With the line containing "[usedColor] is missing, and" as the start and the line containing "usedColor ← Paint.usedColor value;" as the end, transcribe that span of the entries below exactly, including both.

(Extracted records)
....................
(** * Workflow compilation of graphic-walker: [utils/workflow.ts]

    A shallow embedding of [walkExpression], [deduper], [treeShake],
    [toWorkflow], [addTransformForQuery], [addFilterForQuery] and
    [processExpression], with the properties of the specification that
    speak about them. *)

From stdpp Require Import gmap strings list fin_maps.
From Equations Require Import Equations.

Open Scope string_scope.
Open Scope list_scope.

(** ** Data model *)

(** A JavaScript [number], as far as the code looks at one: an integer, or
    one of the three special values. *)
Inductive number : Type :=
| Num (z : Z)
| NaN
| Infinity
| NegInfinity.

#[global] Instance number_eq_dec : EqDecision number.
Proof. solve_decision. Defined.

(** Truthiness of a number: every number but [0] and [NaN]. *)
Definition number_truthy (n : number) : bool :=
  match n with
  | Num z => negb (z =? 0)%Z
  | NaN => false
  | Infinity | NegInfinity => true
  end.

(** Truthiness of an optional string property: [undefined] and the empty
    string are falsy. *)
Definition string_truthy (s : option string) : bool :=
  match s with
  | Some s => negb (String.eqb s "")
  | None => false
  end.

(** An entry of a paint dictionary.  The code reads and writes [name]; the
    interface of the repository gives an entry a colour too, which stands
    here for every property of an entry other than its name.

    [IPaintMap] is the payload of a parameter of type ['map'].  Its
    dictionary is a JavaScript object indexed by colour numbers.  The
    object that [processExpression] builds has no [usedColor] property, so
    the property is optional here. *)
Module Paint.
Record Entry : Type := mkEntry {
  name : string;
  color : option string;
}.

Record IPaintMap : Type := mkPaintMap {
  x : string;
  y : string;
  domainX : number * number;
  domainY : number * number;
  map : string;
  dict : gmap N Entry;
  usedColor : option (list N);
  mapwidth : number;
}.
End Paint.

(** [IExpression] and its parameters.  A parameter is dispatched on its
    [type] tag: ['field'], ['expression'] and ['map'] are the tags the code
    looks at, [POther] is a parameter with any other tag. *)
Inductive IExpression : Type :=
| mkExpression (op : string) (params : list IExpParameter) (as_ : string)
with IExpParameter : Type :=
| PField (value : string)
| PExpression (value : IExpression)
| PMap (value : Paint.IPaintMap)
| POther (type : string) (value : string).

Definition op (exp : IExpression) : string :=
  let 'mkExpression o _ _ := exp in o.
Definition params (exp : IExpression) : list IExpParameter :=
  let 'mkExpression _ ps _ := exp in ps.
Definition as_ (exp : IExpression) : string :=
  let 'mkExpression _ _ a := exp in a.

(** ** [walkExpression] *)

(** The callback [each] is a state transformer: [each field s] is the
    state after [each(field)] ran in state [s]. *)
Fixpoint walkExpression {S : Type} (expression : IExpression)
    (each : string → S → S) (s : S) {struct expression} : S :=
  let 'mkExpression _ params _ := expression in
  (fix params_loop (ps : list IExpParameter) (s : S) {struct ps} : S :=
     match ps with
     | [] => s
     | param :: ps' =>
         params_loop ps'
           match param with
           | PField value => each value s
           | PExpression value => walkExpression value each s
           | _ => s
           end
     end) params s.

(** ** [treeShake] *)

(** An entry of a transform step: a computed field and its expression. *)
Module Transform.
Record t : Type := mk {
  key : string;
  expression : IExpression;
}.
End Transform.
Abbreviation ITransform := Transform.t.

(** The [dependencies] set built by one round of the loop. *)
Definition dependencies_of (currentFields : list ITransform) : gset string :=
  foldl (fun deps f => walkExpression (Transform.expression f) (fun field deps => {[field]} ∪ deps) deps)
        ∅ currentFields.

(** The [while] loop of [treeShake] on its two variables.  A round either
    empties [currentFields] or makes [rest] shorter. *)
Definition loop_measure (currentFields rest : list ITransform) : nat :=
  length rest + (if currentFields is [] then 0 else 1).

Equations? treeShake_loop (currentFields rest : list ITransform)
  : list ITransform * list ITransform
  by wf (loop_measure currentFields rest) lt :=
treeShake_loop [] rest := ([], rest);
treeShake_loop (f :: fs) [] := (f :: fs, []);
treeShake_loop (f :: fs) (r :: rs) :=
  let dependencies := dependencies_of (f :: fs) in
  let nextFields := filter (fun g => Transform.key g ∈ dependencies) (r :: rs) in
  treeShake_loop nextFields (filter (fun g => Transform.key g ∉ dependencies) (r :: rs)).
Proof.
  clear treeShake_loop. subst nextFields dependencies. unfold loop_measure.
  set (deps := dependencies_of (f :: fs)).
  set (l := r :: rs).
  pose proof (filter_app_complement (λ g, Transform.key g ∈ deps) l) as Hp.
  apply Permutation_length in Hp. rewrite length_app in Hp.
  destruct (filter (λ g, Transform.key g ∈ deps) l) as [|n ns]; simpl in Hp; subst l; simpl length in *; lia.
Qed.

Definition treeShake (computedFields : list ITransform) (viewKeys : list string)
  : list ITransform :=
  let usedFields : gset string := list_to_set viewKeys in
  let result := filter (fun f => Transform.key f ∈ usedFields) computedFields in
  let currentFields := result in
  let rest := filter (fun f => Transform.key f ∉ usedFields) computedFields in
  let '(currentFields, rest) := treeShake_loop currentFields rest in
  result.

(** ** JavaScript containers *)

(** A [Set] keeps its elements in insertion order, and holds objects by
    identity; [ident] gives the identity of an element (the element itself
    for strings). *)
Module JSSet.
Section with_identity.
Context {A K : Type} `{EqDecision K} (ident : A → K).

Definition has (s : list A) (a : A) : bool :=
  bool_decide (ident a ∈ ident <$> s).

Definition add (s : list A) (a : A) : list A :=
  if has s a then s else s ++ [a].

(** [new Set(items)] *)
Definition of_list (items : list A) : list A := foldl add [] items.
End with_identity.
End JSSet.

(** A [Map] with string keys, as the list of its entries in insertion
    order: [set] on a key that is present replaces the value in place. *)
Module JSMap.
Section with_values.
Context {T : Type}.

Fixpoint set (m : list (string * T)) (k : string) (v : T) : list (string * T) :=
  match m with
  | [] => [(k, v)]
  | (k', v') :: m' => if decide (k' = k) then (k, v) :: m' else (k', v') :: set m' k v
  end.

Definition values (m : list (string * T)) : list T := snd <$> m.
End with_values.
End JSMap.

(** ** [deduper] *)

Definition deduper {T : Type} (items : list T) (keyF : T → string) : list T :=
  let map := foldl (fun map x => JSMap.set map (keyF x) x) [] items in
  JSMap.values map.

(** ** [processExpression] *)

(** [Object.fromEntries]: a later entry overrides an earlier one. *)
Definition fromEntries {V : Type} (entries : list (N * V)) : gmap N V :=
  foldl (fun o e => <[e.1 := e.2]> o) ∅ entries.

(** The dictionary of the rewritten map.  [usedColor.map] throws when
    [usedColor] is missing, and [dict[i].name] throws when the object has no
    property [i]: the result is [None] then. *)
Definition compactDict (value : Paint.IPaintMap) : option (gmap N Paint.Entry) :=
  let dict := <[255%N := Paint.mkEntry "" None]> (Paint.dict value) in
  usedColor ← Paint.usedColor value;
  entries ← mapM (fun i => e ← dict !! i; Some (i, Paint.mkEntry (Paint.name e) None))
                 usedColor;
  Some (fromEntries entries).

Definition processParam (x : IExpParameter) : option IExpParameter :=
  match x with
  | PMap value =>
      dict ← compactDict value;
      Some (PMap {| Paint.x := Paint.x value;
                    Paint.y := Paint.y value;
                    Paint.domainX := Paint.domainX value;
                    Paint.domainY := Paint.domainY value;
                    Paint.map := Paint.map value;
                    Paint.dict := dict;
                    Paint.usedColor := None;
                    Paint.mapwidth := Paint.mapwidth value |})
  | _ => Some x
  end.

Definition processExpression (exp : IExpression) : option IExpression :=
  if String.eqb (op exp) "paint" then
    params' ← mapM processParam (params exp);
    Some (mkExpression (op exp) params' (as_ exp))
  else Some exp.

(** ** Fields, filters and workflow steps *)

Inductive AnalyticType : Type := dimension | measure.

#[global] Instance AnalyticType_eq_dec : EqDecision AnalyticType.
Proof. solve_decision. Defined.

(** [IViewField] without its [dragId].  An optional boolean is kept by its
    truthiness: [computed] is [false] where the property is missing. *)
Module Field.
Record IViewField : Type := mk {
  fid : string;
  name : string;
  analyticType : AnalyticType;
  aggName : option string;
  computed : bool;
  expression : option IExpression;
}.

(** [{ ...x, aggName }] *)
Definition with_aggName (x : IViewField) (aggName : option string) : IViewField :=
  {| fid := fid x; name := name x; analyticType := analyticType x;
     aggName := aggName; computed := computed x; expression := expression x |}.
End Field.
Abbreviation IViewField := Field.IViewField.

(** A field object in a list of the view.  The raw view puts these objects
    in a [Set], which tells objects apart by identity: an object of the
    caller carries the identity the caller [Given] it, and the [i]-th object
    that the fold expansion creates is [Cloned i]. *)
Module Obj.
Inductive Id : Type := Given (n : nat) | Cloned (i : nat).

#[global] Instance Id_eq_dec : EqDecision Id.
Proof. solve_decision. Defined.

Record t : Type := mk { id : Id; field : IViewField }.

Definition fid (o : t) : string := Field.fid (field o).
Definition aggName (o : t) : option string := Field.aggName (field o).
Definition analyticType (o : t) : AnalyticType := Field.analyticType (field o).
End Obj.

(** A literal of a filter rule. *)
Inductive Literal : Type :=
| LString (s : string)
| LNumber (n : number).

(** A filter rule is dispatched on its [type] tag; [value] is the array
    (or the set, or the pair) of its literals. *)
Module Rule.
Record IFilterRule : Type := mk {
  type : string;
  value : list Literal;
}.
End Rule.
Abbreviation IFilterRule := Rule.IFilterRule.

(** [IFilterField]: a field with a rule ([null] until the user sets one)
    and the [enableAgg] flag. *)
Module FilterField.
Record IFilterField : Type := mk {
  field : IViewField;
  rule : option IFilterRule;
  enableAgg : bool;
}.

Definition fid (f : IFilterField) : string := Field.fid (field f).
Definition aggName (f : IFilterField) : option string := Field.aggName (field f).
Definition computed (f : IFilterField) : bool := Field.computed (field f).
End FilterField.
Abbreviation IFilterField := FilterField.IFilterField.

Module VisFilter.
Record IVisFilter : Type := mk {
  fid : string;
  rule : IFilterRule;
}.
End VisFilter.
Abbreviation IVisFilter := VisFilter.IVisFilter.

(** A measure of an aggregate view. *)
Module Measure.
Record t : Type := mk {
  field : string;
  agg : option string;
  asFieldKey : string;
}.
End Measure.

Inductive IViewQuery : Type :=
| Aggregate (groupBy : list string) (measures : list Measure.t)
| Raw (fields : list string).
....................
Result of the task:
    [usedColor] is missing, and [dict[i].name] throws when the object has no
    property [i]: the result is [None] then. *)
Definition compactDict (value : Paint.IPaintMap) : option (gmap N Paint.Entry) :=
  let dict := <[255%N := Paint.mkEntry "" None]> (Paint.dict value) in
  usedColor ← Paint.usedColor value;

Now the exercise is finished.